His office was at 31 Charlotte Street (now known as Queen Charlotte Street) and his final home was Rainesfield on Ferry Road. In his role as Town Architect he devised the Leith Improvement Plan around 1870 but this was not executed until 1885 to 1888. One of the most dramatic elements was the levelling of Leith Links, leaving only two upstands: Giants Brae (a military fortification); and Lady Somerset's Brae (a large sand dune erroneously identified as a military work in the 1888 plan).
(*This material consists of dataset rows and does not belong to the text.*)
(** [info_] and [s_] share memory in the code: the strings start behind the header.  Bytes
    that were never written are zero here. *)
Record stringbag : Type := mkBag { size_ : Z; capacity_ : Z; info_ : list (Z * Z); s_ : list Z }.
Definition max_size : Z := 2 ^ T.
Definition overhead (width : Z) : Z := 2 * (T / 8) + width * (2 * (T / 8)).
Definition safe_size (width len : Z) : Z := overhead width + len + slice_size - 1.
Definition new_stringbag (width capacity : Z) : stringbag :=
  mkBag (wrap T (overhead width)) (wrap T (capacity - 1)) (replicate (Z.to_nat width) (0, 0)) (replicate (Z.to_nat capacity) 0).
Definition bag_capacity (b : stringbag) : Z := capacity_ b + 1.
Definition used_capacity (b : stringbag) : Z := size_ b.
(** The position and the length of a string in [s_]. *)
Definition bag_get (b : stringbag) (p : Z) : outcome (Z * Z) := array_get (info_ b) p.
Definition bag_equals (b : stringbag) (p : Z) (mem : list Z) (s len : Z) : outcome bool :=
  '(pos, l) ← bag_get b p;
  if l =? len then x ← load (s_ b) pos len; y ← load mem s len; Ok (bool_decide (x = y)) else Ok false.
Definition bag_equals_sloppy (b : stringbag) (p : Z) (mem : list Z) (s len : Z) : outcome bool :=
  '(pos, l) ← bag_get b p;
  if negb (l =? len) then Ok false else equals_sloppy mem s (s_ b) pos len.
Definition bag_compare (b : stringbag) (p : Z) (mem : list Z) (s len : Z) : outcome Z :=
  '(pos, l) ← bag_get b p;
  let minlen := Z.min len l in
  x ← load (s_ b) pos minlen; y ← load mem s minlen;
  let cmp := lex_compare x y in
  Ok (if negb (cmp =? 0) then cmp else compare l len).
(** A string written over the header would change [info_]: a fault. *)
Definition bag_store (b : stringbag) (p pos size : Z) (mem : list Z) (s len : Z) : outcome (bool * stringbag) :=
  if (0 <? len) && (pos <? overhead (Z.of_nat (length (info_ b)))) then Fault OutOfBounds
  else
    d ← memcpy (s_ b) pos mem s len;
    i ← array_set (info_ b) p (wrap T pos, wrap T len);
    Ok (true, mkBag size (capacity_ b) i d).
Definition bag_assign (b : stringbag) (p : Z) (mem : list Z) (s len : Z) : outcome (bool * stringbag) :=
  '(ppos, mylen) ← bag_get b p;
  if len <=? mylen then bag_store b p ppos (size_ b) mem s len
  else if size_ b + Z.max len slice_size <=? bag_capacity b then bag_store b p (size_ b) (wrap T (size_ b + len)) mem s len
  else Ok (false, b).

(** ** What a bag holds *)
Definition bag_string (b : stringbag) (p : Z) : list Z :=
  match info_ b !! Z.to_nat p with Some (pos, len) => string_at (s_ b) pos len | None => [] end.
Definition bag_len (b : stringbag) (p : Z) : Z := match info_ b !! Z.to_nat p with Some (_, len) => len | None => 0 end.
Record bag_ok (width : Z) (b : stringbag) : Prop := {
  bk_width : Z.of_nat (length (info_ b)) = width;
  bk_mem : Z.of_nat (length (s_ b)) = bag_capacity b;
  bk_size : overhead width <= size_ b <= bag_capacity b;
  bk_small : bag_capacity b < max_size;
  bk_bytes : Forall byte_ok (s_ b);
  bk_info i pos len : info_ b !! i = Some (pos, len) -> 0 <= len /\ (len = 0 \/ (overhead width <= pos /\ pos + len <= size_ b /\ pos + slice_size <= bag_capacity b));
  bk_apart i j pi li pj lj : info_ b !! i = Some (pi, li) -> info_ b !! j = Some (pj, lj) -> i <> j -> li = 0 \/ lj = 0 \/ pi + li <= pj \/ pj + lj <= pi }.

Context (HT : T = 8 \/ T = 16).
Lemma overhead_pos width : 0 <= width -> 0 < overhead width.
Proof. intros. unfold overhead. destruct HT as [-> | ->]; [change (8 / 8) with 1|change (16 / 8) with 2]; lia. Qed.
Lemma new_bag_ok width capacity : 0 <= width -> overhead width <= capacity < max_size -> bag_ok width (new_stringbag width capacity).
Proof.
  intros Hw Hc. pose proof (overhead_pos width Hw). unfold max_size in *.
  assert (Hcap : bag_capacity (new_stringbag width capacity) = capacity) by (unfold bag_capacity; simpl; rewrite wrap_small; lia).
  assert (Hinfo : forall i x, info_ (new_stringbag width capacity) !! i = Some x -> x = (0, 0)) by (by intros i x [-> _]%lookup_replicate).
  split; rewrite ?Hcap.
  - simpl. rewrite length_replicate. lia.
  - simpl. rewrite length_replicate. lia.
  - simpl. rewrite wrap_small; lia.
  - unfold max_size. lia.
  - simpl. apply Forall_replicate. unfold byte_ok. lia.
  - intros i pos len [= -> ->]%Hinfo. lia.
  - intros i j pi li pj lj [= -> ->]%Hinfo. by left.
Qed.
Lemma new_bag_string width capacity p : bag_string (new_stringbag width capacity) p = [].
Proof. unfold bag_string. simpl. destruct (replicate _ _ !! _) as [[pos len]|] eqn:H; [|done]. apply lookup_replicate in H as [[= -> ->] _]. done. Qed.

Section Bags.
Context (width : Z) (b : stringbag) (Hb : bag_ok width b).
Lemma info_at p : 0 <= p < width -> exists pos len, info_ b !! Z.to_nat p = Some (pos, len) /\ bag_get b p = Ok (pos, len).
Proof.
  intros Hp. destruct (lookup_lt_is_Some_2 (info_ b) (Z.to_nat p)) as [[pos len] Hi]; [pose proof (bk_width _ _ Hb); lia|].
  exists pos, len. split; [done|]. unfold bag_get, array_get. rewrite decide_True by lia. by rewrite Hi.
Qed.
Lemma string_in_bag p pos len : info_ b !! p = Some (pos, len) -> len = 0 \/ (0 <= pos /\ pos + len <= Z.of_nat (length (s_ b)) /\ pos + 8 <= Z.of_nat (length (s_ b))).
Proof.
  intros Hi. pose proof (overhead_pos width ltac:(pose proof (bk_width _ _ Hb); lia)). destruct (bk_info _ _ Hb _ _ _ Hi) as [Hl [?|(? & ? & ?)]]; [by left|].
  right. rewrite (bk_mem _ _ Hb). destruct (bk_size _ _ Hb). unfold slice_size in *. lia.
Qed.
Lemma bag_string_length p : 0 <= p < width -> Z.of_nat (length (bag_string b p)) = bag_len b p.
Proof.
  intros Hp. destruct (info_at p Hp) as (pos & len & Hi & _). unfold bag_string, bag_len. rewrite Hi.
  destruct (bk_info _ _ Hb _ _ _ Hi) as [Hl _]. destruct (string_in_bag _ _ _ Hi) as [->|(? & ? & ?)]; [done|].
  rewrite string_at_length by lia. lia.
Qed.
Lemma bag_string_bytes p : Forall byte_ok (bag_string b p).
Proof. unfold bag_string. destruct (info_ b !! _) as [[pos len]|]; [|constructor]. apply string_at_ok, Hb. Qed.
(** Storing a string at a free place leaves the others alone. *)
Lemma bag_store_ok p pos size mem s len : 0 <= p < width -> 0 < len -> Forall byte_ok mem -> 0 <= s -> s + len <= Z.of_nat (length mem) ->
  overhead width <= pos -> pos + len <= size -> size_ b <= size <= bag_capacity b -> pos + slice_size <= bag_capacity b ->
  (forall i pi li, info_ b !! i = Some (pi, li) -> i <> Z.to_nat p -> li = 0 \/ pi + li <= pos \/ pos + len <= pi) ->
  exists b', bag_store b p pos size mem s len = Ok (true, b') /\ bag_ok width b' /\ bag_string b' p = string_at mem s len
    /\ (forall q, 0 <= q -> q <> p -> bag_string b' q = bag_string b q) /\ size_ b' = size /\ capacity_ b' = capacity_ b.
Proof.
  intros Hp Hl Hmem Hs Hin Ho Hps Hsize Hsl Hfree. pose proof (bk_width _ _ Hb) as Hw. pose proof (bk_mem _ _ Hb) as Hm. pose proof (bk_small _ _ Hb) as Hsm. unfold max_size in Hsm.
  pose proof (overhead_pos width ltac:(lia)).
  unfold bag_store. rewrite Hw. rewrite (proj2 (Z.ltb_ge pos (overhead width))), andb_false_r by lia.
  destruct (memcpy_string mem s len (s_ b) pos) as (d' & Hcp & Hld & Hbd & Hstr & Hoth); [done|apply Hb|lia..|].
  rewrite Hcp. cbn [mbind outcome_bind]. unfold array_set. rewrite decide_True by lia. cbn [mbind outcome_bind]. rewrite !wrap_small by lia.
  eexists. split; [done|]. set (b' := mkBag _ _ _ _).
  assert (Hip : info_ b' !! Z.to_nat p = Some (pos, len)) by (apply list_lookup_insert_eq; lia).
  assert (Hiq : forall i, i <> Z.to_nat p -> info_ b' !! i = info_ b !! i) by (intros i Hi; by apply list_lookup_insert_ne).
  split_and!; try done.
  - split; try done; [by rewrite <- Hw; simpl; rewrite length_insert|change (bag_capacity b') with (bag_capacity b); rewrite <- Hm; simpl; by rewrite Hld| | |].
    + destruct (bk_size _ _ Hb). change (bag_capacity b') with (bag_capacity b). simpl. lia.
    + intros i pi li Hi. destruct (decide (i = Z.to_nat p)) as [->|Hne].
      * rewrite Hip in Hi. injection Hi as <- <-. split; [lia|]. right. change (bag_capacity b') with (bag_capacity b). simpl. lia.
      * rewrite Hiq in Hi by done. destruct (bk_info _ _ Hb _ _ _ Hi) as [? [?|(? & ? & ?)]]; (split; [done|]); [by left|right]. change (bag_capacity b') with (bag_capacity b). simpl. lia.
    + intros i j pi li pj lj Hi Hj Hne. destruct (decide (i = Z.to_nat p)) as [->|Hip'].
      * rewrite Hip in Hi. injection Hi as <- <-. rewrite Hiq in Hj by done. destruct (Hfree _ _ _ Hj ltac:(done)) as [?|[?|?]]; lia.
      * rewrite Hiq in Hi by done. destruct (decide (j = Z.to_nat p)) as [->|Hjp].
        -- rewrite Hip in Hj. injection Hj as <- <-. destruct (Hfree _ _ _ Hi ltac:(done)) as [?|[?|?]]; lia.
        -- rewrite Hiq in Hj by done. by eapply (bk_apart _ _ Hb).
  - unfold bag_string. rewrite Hip. done.
  - intros q Hq Hne. unfold bag_string. rewrite Hiq by lia. destruct (info_ b !! Z.to_nat q) as [[pq lq]|] eqn:Hi; [|done].
    destruct (bk_info _ _ Hb _ _ _ Hi) as [Hlq Hpos]. destruct (Hfree _ _ _ Hi ltac:(lia)) as [->|Hap]; [by rewrite !string_at_zero|].
    destruct Hpos as [->|(? & ? & ?)]; [by rewrite !string_at_zero|]. apply Hoth; lia.
Qed.
(** [assign] stores the string, or fails and changes nothing; it fails only if the rest of
    the bag is too small. *)
Lemma bag_assign_ok p mem s len : 0 <= p < width -> 0 < len -> Forall byte_ok mem -> 0 <= s -> s + len <= Z.of_nat (length mem) ->
  (exists b', bag_assign b p mem s len = Ok (true, b') /\ bag_ok width b' /\ bag_string b' p = string_at mem s len
    /\ (forall q, 0 <= q -> q <> p -> bag_string b' q = bag_string b q) /\ size_ b' <= size_ b + len /\ capacity_ b' = capacity_ b)
  \/ (bag_assign b p mem s len = Ok (false, b) /\ bag_capacity b < size_ b + Z.max len 8).
Proof.
  intros Hp Hl Hmem Hs Hin. destruct (info_at p Hp) as (pos & l & Hi & Hget). unfold bag_assign. rewrite Hget. cbn [mbind outcome_bind].
  destruct (bk_info _ _ Hb _ _ _ Hi) as [Hlp Hpos]. pose proof (bk_size _ _ Hb) as Hsz. pose proof (bk_small _ _ Hb) as Hsm. unfold max_size in Hsm. unfold slice_size in *.
  destruct (Z.leb_spec len l).
  - left. destruct Hpos as [?|(? & ? & ?)]; [lia|]. destruct (bag_store_ok p pos (size_ b) mem s len) as (b' & ? & ? & ? & ? & ? & ?); try done; try (unfold slice_size; lia).
    { intros i pi li Hi' Hne. pose proof (bk_apart _ _ Hb _ _ _ _ _ _ Hi Hi' ltac:(done)). lia. }
    exists b'. split_and!; try done. lia.
  - destruct (Z.leb_spec (size_ b + Z.max len 8) (bag_capacity b)); [left|right; split; [done|lia]].
    pose proof (overhead_pos width ltac:(lia)). rewrite wrap_small by lia.
    destruct (bag_store_ok p (size_ b) (size_ b + len) mem s len) as (b' & ? & ? & ? & ? & ? & ?); try done; try (unfold slice_size; lia).
    { intros i pi li Hi' Hne. destruct (bk_info _ _ Hb _ _ _ Hi') as [_ [?|(? & ? & ?)]]; lia. }
    exists b'. split_and!; try done. lia.
Qed.
Lemma bag_equals_sloppy_ok p mem s len : 0 <= p < width -> 0 < len -> Forall byte_ok mem -> 0 <= s -> s + Z.max len 8 <= Z.of_nat (length mem) ->
  bag_equals_sloppy b p mem s len = Ok (bool_decide (string_at mem s len = bag_string b p)).
Proof.
  intros Hp Hl Hmem Hs Hin. destruct (info_at p Hp) as (pos & l & Hi & Hget). pose proof (bag_string_length p Hp) as Hlen. unfold bag_len in Hlen.
  unfold bag_equals_sloppy. rewrite Hget. cbn [mbind outcome_bind]. rewrite Hi in Hlen. destruct (Z.eqb_spec l len) as [->|Hne]; cbn [negb].
  - unfold bag_string. rewrite Hi. destruct (string_in_bag _ _ _ Hi) as [?|(? & ? & ?)]; [lia|]. apply equals_sloppy_ok; try done; try lia. apply Hb.
  - f_equal. symmetry. apply bool_decide_eq_false. intros H. rewrite <- H, string_at_length in Hlen; lia.
Qed.
End Bags.
End Stringbag.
The works also created Henderson Street as a link between Leith Walk/Great Junction Street and The Shore. Whilst this improved communications it swept away 700 medieval buildings and changed the historic street pattern beyond recognition. 2150 people lost their homes and the scheme cost £100,000.

The only major building surviving this clearance was The Vaults, dating from pre-1555 and then owned by the wine merchants J & G Thomson. This building was obtained by the Scotch Malt Whisky Society in 1983.

He died at home on 20 February 1894 and is buried with his wife and children in Rosebank Cemetery. The grave lies on the north edge of the raised central section. The obelisk topping his grave has been toppled.

His practice was continued by his son George Simpson (d.1944) after his death.

His masterpiece, the huge Chancelot Flour Mill was visible across most of northern Edinburgh (and from his own house). It was demolished in 1971.

==Works==
see

- Leith Institute (1867)
- Extension to Leith Town Hall (1868) one of Britain's first facade retentions
- Scandinavian Church, North Junction St (1868) now used as Leith School of Art
- Dr Bell's School (1869)
- Union Bank Leith (1871)
- Leith Hospital King Street extension (1873)
- Bonnington Road School (1875), now Bun-sgoil Taobh na Pàirce
- Links Place School (1875)
- Lorne Primary School (1875)
- North Fort Street School (1875)
- Yardheads School (1875) now converted to flats
- Tenement at 64-70 Constitution Street (1878)
- Huge department store for Scottish Cooperative Society, Leith Links (1878)
- South Leith Parish Church Halls (1878)
- Warehouse at 42,43 Water Street (1879)
- Gladstone Place, Leith Links (1880)
- Tenement and bank 22-26 Bernard Street (1880)
- Portobello Cooperative Society (1882)
- Industrial School, 92 Restalrig Road (1885)
- Tenement and shops at 59-61 Henderson Street (1890)
- The huge and majestic Chancelot Mills, Bonnington (1891) demolished 1971
- Learmonth House, Dean, Edinburgh (1891)
- New chambers in Leith Town Hall (1891) internal
- Henderson Street tenements (1888-1891)
- Whisky bond, Water Street (1891)
- Warehouses on Maritime Street (1892/3)
- Extension to Leith Hospital (1893)
- Model Lodging House, Parliament Street (1893)

==Family==
He married Margaret Matilda Boak, daughter of William Boak and Margaret Affleck. Almost all his family died young.

Allan's wife, Jessie Anderson Simpson, was listed as a "pauper/lunatic" from 1913 until at least 1923. She was housed at the Asylum for Female Incurables on Mill Lane.